(** The loops of [_findWebhookConflicts], over the webhooks of all nodes; [lookup] is
    [findWebhook]. *)
Fixpoint conflicts_loop (lookup : string → string → option WebhookEntity) (workflow : string)
    (processed : jmap (string * string) WebhookData) (webhooks : list WebhookData) : list (string * WebhookEntity) :=
  match webhooks with
  | [] => []
  | d :: webhooks =>
      match jm_get processed (webhookToKey d) with
      | Some c =>
          (data_node d, mkWebhook workflow (data_path c) (data_method c) (data_node c) (data_webhookId c) None) ::
          conflicts_loop lookup workflow processed webhooks
      | None =>
          match lookup (data_method d) (getWebhookPath (data_path d) (data_webhookId d)) with
          | Some e =>
              if bool_decide (workflowId e = workflow) then conflicts_loop lookup workflow (jm_set processed (webhookToKey d) d) webhooks
              else (data_node d, e) :: conflicts_loop lookup workflow processed webhooks
          | None => conflicts_loop lookup workflow (jm_set processed (webhookToKey d) d) webhooks
          end
      end
  end.

Definition findWebhookConflicts lookup workflow webhooks := conflicts_loop lookup workflow [] webhooks.

(** The parameters of a request for a dynamic webhook. *)
Definition request_params (e : WebhookEntity) (path : string) : jmap string (option string) :=
  let pathElements := tail (split_path path) in
  foldl (λ params '(i, ele), match dynamic_name ele with Some name => jm_set params name (pathElements !! i) | None => params end)
    [] (entries (split_path (webhookPath e))).

(** * The cache *)

Record Service := mkService {
  table : list WebhookEntity;
  cache : jmap (string * string) WebhookEntity;
  setting : list (string * string * WebhookEntity);
}.

Definition upsert (db : list WebhookEntity) (e : WebhookEntity) : list WebhookEntity :=
  if bool_decide (primary e ∈ primary <$> db) then (λ e', if bool_decide (primary e' = primary e) then e else e') <$> db else db ++ [e].

(** [storeWebhook]; [ok]: setting the cache does not fail. *)
Definition storeWebhook (s : Service) (e : WebhookEntity) (ok : bool) : Service :=
  mkService (upsert (table s) e) (if ok then jm_set (cache s) (cacheKey e) e else cache s) (setting s).

Definition deleteWebhooks (s : Service) (rows : list WebhookEntity) (ok : bool) : Service :=
  mkService (filter (λ e, primary e ∉ primary <$> rows) (table s))
    (if ok then foldl (λ c e, jm_del c (cacheKey e)) (cache s) rows else cache s) (setting s).

Definition deleteWorkflowWebhooks (s : Service) (workflow : string) (ok : bool) : Service :=
  deleteWebhooks s (filter (λ e, workflowId e = workflow) (table s)) ok.

Definition populateCache (s : Service) : Service :=
  mkService (table s) (cache s) (setting s ++ ((λ e, (cacheKey e, e)) <$> filter (λ e, webhookId e = None) (table s))).

(** [findCached]; [ok]: reading the cache does not fail. *)
Definition findCached (s : Service) (m path : string) (ok : bool) : Service * option WebhookEntity :=
  match (if ok then jm_get (cache s) (m, path) else None) with
  | Some e => (s, Some e)
  | None =>
      match findStaticWebhook (table s) m path with
      | Some e => (mkService (table s) (cache s) (setting s ++ [((m, path), e)]), Some e)
      | None => (s, findDynamicWebhook (table s) path (Some m))
      end
  end.

Inductive ServiceEvent :=
| Store (e : WebhookEntity) (ok : bool)
| DeleteWorkflow (workflow : string) (ok : bool)
| Populate
| Find (m path : string) (ok : bool)
| SetDone (i : nat) (ok : bool)
| Expires (key : string * string).

Definition service_next (s : Service) (ev : ServiceEvent) : Service :=
  match ev with
  | Store e ok => storeWebhook s e ok
  | DeleteWorkflow w ok => deleteWorkflowWebhooks s w ok
  | Populate => populateCache s
  | Find m path ok => (findCached s m path ok).1
  | SetDone i ok =>
      match setting s !! i with
      | None => s
      | Some (key, e) => mkService (table s) (if ok then jm_set (cache s) key e else cache s) (splice1 (setting s) i)
      end
  | Expires key => mkService (table s) (jm_del (cache s) key) (setting s)
  end.

(** * Paths split and join *)

Definition no_slash (s : string) : Prop := includes "/" s = false.

Lemma string_app_cons c s t : (String c s ++ t)%string = String c (s ++ t)%string.
Proof. done. Qed.

Lemma split_path_nonempty s : split_path s ≠ [].
Proof. induction s as [|c s IH]; cbn [split_path includes String.append]; [done|]. destruct (Ascii.eqb c "/"); [done|]. by destruct (split_path s). Qed.

Lemma split_no_slash s : no_slash s → split_path s = [s].
Proof.
  unfold no_slash. induction s as [|c s IH]; cbn [split_path includes String.append]; [done|]. intros [Hc Hs]%orb_false_iff. rewrite Hc, IH by done. done.
Qed.

Lemma split_app_slash s t : no_slash s → split_path (s ++ String "/" t)%string = s :: split_path t.
Proof.
  unfold no_slash. induction s as [|c s IH]; [done|]. rewrite string_app_cons. cbn [split_path includes].
  intros [Hc Hs]%orb_false_iff. by rewrite Hc, IH.
Qed.

Lemma split_join segs : segs ≠ [] → Forall no_slash segs → split_path (join_path segs) = segs.
Proof.
  intros Hne Hs. induction Hs as [|seg segs Hseg Hs IH]; [done|]. destruct segs as [|seg' segs]; [by apply split_no_slash|].
  change (join_path (seg :: seg' :: segs)) with (seg ++ String "/" (join_path (seg' :: segs)))%string.
  by rewrite split_app_slash, IH.
Qed.

Lemma split_segments s : Forall no_slash (split_path s).
Proof.
  unfold no_slash. induction s as [|c s IH]; cbn [split_path includes String.append]; [by constructor|]. destruct (Ascii.eqb c "/") eqn:Hc; [by constructor|].
  destruct (split_path s) as [|seg segs]; [constructor; [cbn [includes]; by rewrite Hc|done]|].
  apply Forall_cons in IH as [H1 H2]. constructor; [cbn [includes]; by rewrite Hc|done].
Qed.

Lemma join_split s : join_path (split_path s) = s.
Proof.
  induction s as [|c s IH]; [done|]. cbn [split_path]. pose proof (split_path_nonempty s) as Hne.
  destruct (Ascii.eqb c "/") eqn:Hc.
  - apply Ascii.eqb_eq in Hc as ->. destruct (split_path s) as [|seg segs] eqn:Hs; [done|]. cbn [join_path] in IH |- *.
    rewrite IH. done.
  - destruct (split_path s) as [|seg segs] eqn:Hs; [done|]. rewrite <- IH. by destruct segs.
Qed.

Lemma includes_app c s t : includes c (s ++ t)%string = includes c s || includes c t.
Proof. induction s as [|c' s IH]; [done|]. rewrite string_app_cons. cbn [includes]. by rewrite IH, orb_assoc. Qed.


Lemma join_cons seg segs : segs ≠ [] → join_path (seg :: segs) = (seg ++ String "/" (join_path segs))%string.
Proof. by destruct segs. Qed.

(** * The best match *)

Section BestMatch.
Context (request : list string).
Implicit Types (l ms : list WebhookEntity) (e : WebhookEntity).

Definition statics e : nat := length (staticSegments e).

Definition matching l : list WebhookEntity := filter (λ e, all_static_in request e = true) l.

(** The first of the matches with the most static segments. *)
Definition first_best ms (o : option WebhookEntity) : Prop :=
  match o with
  | None => ms = []
  | Some e => ∃ l1 l2, ms = l1 ++ e :: l2 ∧ Forall (λ e', statics e' < statics e) l1 ∧ Forall (λ e', statics e' ≤ statics e) l2
  end.

Lemma no_statics_match e : statics e = 0 → all_static_in request e = true.
Proof. unfold statics, all_static_in. by destruct (staticSegments e). Qed.

Lemma matching_snoc l e : matching (l ++ [e]) = matching l ++ if all_static_in request e then [e] else [].
Proof. unfold matching. rewrite filter_app. f_equal. by destruct (all_static_in request e) eqn:H; [rewrite filter_cons_True|rewrite filter_cons_False; rewrite ?H]. Qed.

Lemma better_match_best l :
  let acc := foldl (better_match request) (None, 0) l in
  first_best (matching l) acc.1 ∧ acc.2 = match acc.1 with Some e => statics e | None => 0 end.
Proof.
  induction l as [|e l IH] using rev_ind; [done|]. cbn zeta in *. rewrite foldl_app. cbn [foldl].
  destruct (foldl (better_match request) (None, 0) l) as [w n]. cbn [fst snd] in IH. destruct IH as [Hb Hn].
  rewrite matching_snoc. unfold better_match. cbn [fst snd]. fold (statics e).
  destruct (all_static_in request e) eqn:Hall; cbn [andb].
  - destruct (Nat.ltb_spec n (statics e)) as [Hlt|Hge]; cbn [fst snd].
    + split; [|done]. exists (matching l), []. split_and!; [done| |done]. destruct w as [e0|]; cbn in Hb; [|by rewrite Hb].
      destruct Hb as (l1 & l2 & -> & H1 & H2). apply Forall_app. split; [|constructor; [lia|]].
      * eapply Forall_impl; [exact H1|]. cbn. intros; lia.
      * eapply Forall_impl; [exact H2|]. cbn. intros; lia.
    + destruct w as [e0|].
      * rewrite (bool_decide_eq_true_2 (is_Some (Some e0))) by done. rewrite andb_false_r. cbn [fst snd]. split; [|done].
        destruct Hb as (l1 & l2 & -> & H1 & H2). exists l1, (l2 ++ [e]). split_and!; [by rewrite <- app_assoc|done|].
        apply Forall_app. split; [done|]. by apply Forall_singleton; lia.
      * assert (Hz : statics e = 0) by lia. rewrite Hz. cbn. cbn in Hb. rewrite Hb. split; [|by rewrite Hn, Hz].
        by exists [], [].
  - rewrite app_nil_r. assert (Hz : statics e ≠ 0) by (intros Hz%no_statics_match; by rewrite Hz in Hall).
    apply Nat.eqb_neq in Hz. rewrite Hz. done.
Qed.

Lemma all_static_subset e : all_static_in request e = true ↔ staticSegments e ⊆ request.
Proof.
  unfold all_static_in. rewrite forallb_forall. split.
  - intros H s Hs. by apply list_elem_of_In, H, bool_decide_eq_true in Hs.
  - intros H s Hs. apply bool_decide_eq_true, H. by apply list_elem_of_In.
Qed.

Lemma matching_split l l1 e l2 :
  matching l = l1 ++ e :: l2 → ∃ before after, l = before ++ e :: after ∧ matching before = l1 ∧ matching after = l2 ∧
    all_static_in request e = true.
Proof.
  unfold matching. revert l1. induction l as [|x l IH]; intros l1 Hm; [by destruct l1|].
  destruct (all_static_in request x) eqn:Hx.
  - rewrite filter_cons_True in Hm by done. destruct l1 as [|y l1]; injection Hm as -> Hm.
    + by exists [], l.
    + destruct (IH _ Hm) as (b & a & -> & Hb & Ha & He). exists (y :: b), a. split_and!; [done| |done|done].
      rewrite filter_cons_True by done. by rewrite Hb.
  - rewrite filter_cons_False in Hm by by rewrite Hx. destruct (IH _ Hm) as (b & a & -> & Hb & Ha & He). exists (x :: b), a.
    split_and!; [done| |done|done]. by rewrite filter_cons_False by by rewrite Hx.
Qed.
End BestMatch.

(** What [findDynamicWebhook] computes. *)
Lemma findDynamic_best db path m uuid segments :
  split_path path = uuid :: segments →
  first_best (matching segments (filter (λ e, dynamic_candidate m uuid (length segments) e = true) db)) (findDynamicWebhook db path m).
Proof.
  intros Hp. unfold findDynamicWebhook. rewrite Hp.
  rewrite (list_filter_iff (λ e, Is_true (dynamic_candidate m uuid (length segments) e)) (λ e, dynamic_candidate m uuid (length segments) e = true))
    by (intros e; by rewrite Is_true_true).
  apply better_match_best.
Qed.

Lemma dynamic_found db path m uuid segments e :
  split_path path = uuid :: segments → e ∈ filter (λ e, dynamic_candidate m uuid (length segments) e = true) db →
  staticSegments e ⊆ segments →
  ∃ e', findDynamicWebhook db path m = Some e' ∧ statics e ≤ statics e'.
Proof.
  intros Hp Hin Hs. pose proof (findDynamic_best db path m uuid segments Hp) as Hb.
  assert (Hm : e ∈ matching segments (filter (λ e, dynamic_candidate m uuid (length segments) e = true) db))
    by (apply list_elem_of_filter; split; [by apply all_static_subset|done]).
  destruct (findDynamicWebhook db path m) as [e'|]; cbn in Hb; [|rewrite Hb in Hm; by apply not_elem_of_nil in Hm].
  exists e'. split; [done|]. destruct Hb as (l1 & l2 & Heq & H1 & H2). rewrite Heq in Hm. rewrite Forall_forall in H1, H2.
  apply elem_of_app in Hm as [Hm|[->|Hm]%elem_of_cons]; [apply H1 in Hm; lia|lia|by apply H2].
Qed.

(** C17: the search among the dynamic webhooks gives the first of the best matches.  A
    webhook of the uuid, the method and the length of the path matches if the segments of
    the path contain all its static segments; of the matches the first with the most static
    segments is taken, and if nothing is found nothing matches. *)
Theorem findDynamicWebhook_spec db path m uuid segments :
  split_path path = uuid :: segments →
  let candidates := filter (λ e, dynamic_candidate m uuid (length segments) e = true) db in
  match findDynamicWebhook db path m with
  | None => ∀ e, e ∈ candidates → ¬ staticSegments e ⊆ segments
  | Some e => ∃ before after, candidates = before ++ e :: after ∧ staticSegments e ⊆ segments ∧
      (∀ e', e' ∈ before → staticSegments e' ⊆ segments → length (staticSegments e') < length (staticSegments e)) ∧
      (∀ e', e' ∈ after → staticSegments e' ⊆ segments → length (staticSegments e') ≤ length (staticSegments e))
  end.
Proof.
  intros Hp candidates. pose proof (findDynamic_best db path m uuid segments Hp) as Hb. fold candidates in Hb.
  destruct (findDynamicWebhook db path m) as [e|]; cbn [first_best] in Hb.
  - destruct Hb as (l1 & l2 & Hm & H1 & H2). destruct (matching_split segments candidates l1 e l2 Hm) as (before & after & Hc & Hm1 & Hm2 & He).
    exists before, after. split_and!; [done|by apply all_static_subset| |].
    + intros e' Hin Hs. rewrite Forall_forall in H1. apply H1. rewrite <- Hm1. by apply list_elem_of_filter; split; [apply all_static_subset|].
    + intros e' Hin Hs. rewrite Forall_forall in H2. apply H2. rewrite <- Hm2. by apply list_elem_of_filter; split; [apply all_static_subset|].
  - intros e Hin Hs. assert (Hm : e ∈ matching segments candidates) by (apply list_elem_of_filter; split; [by apply all_static_subset|done]).
    rewrite Hb in Hm. by apply not_elem_of_nil in Hm.
Qed.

══════

Reproduce each line of the material containing the word "assert".

### RESPONSE
      * assert (Hz : statics e = 0) by lia. rewrite Hz. cbn. cbn in Hb. rewrite Hb. split; [|by rewrite Hn, Hz].
  - rewrite app_nil_r. assert (Hz : statics e ≠ 0) by (intros Hz%no_statics_match; by rewrite Hz in Hall).
  assert (Hm : e ∈ matching segments (filter (λ e, dynamic_candidate m uuid (length segments) e = true) db))
  - intros e Hin Hs. assert (Hm : e ∈ matching segments candidates) by (apply list_elem_of_filter; split; [by apply all_static_subset|done]).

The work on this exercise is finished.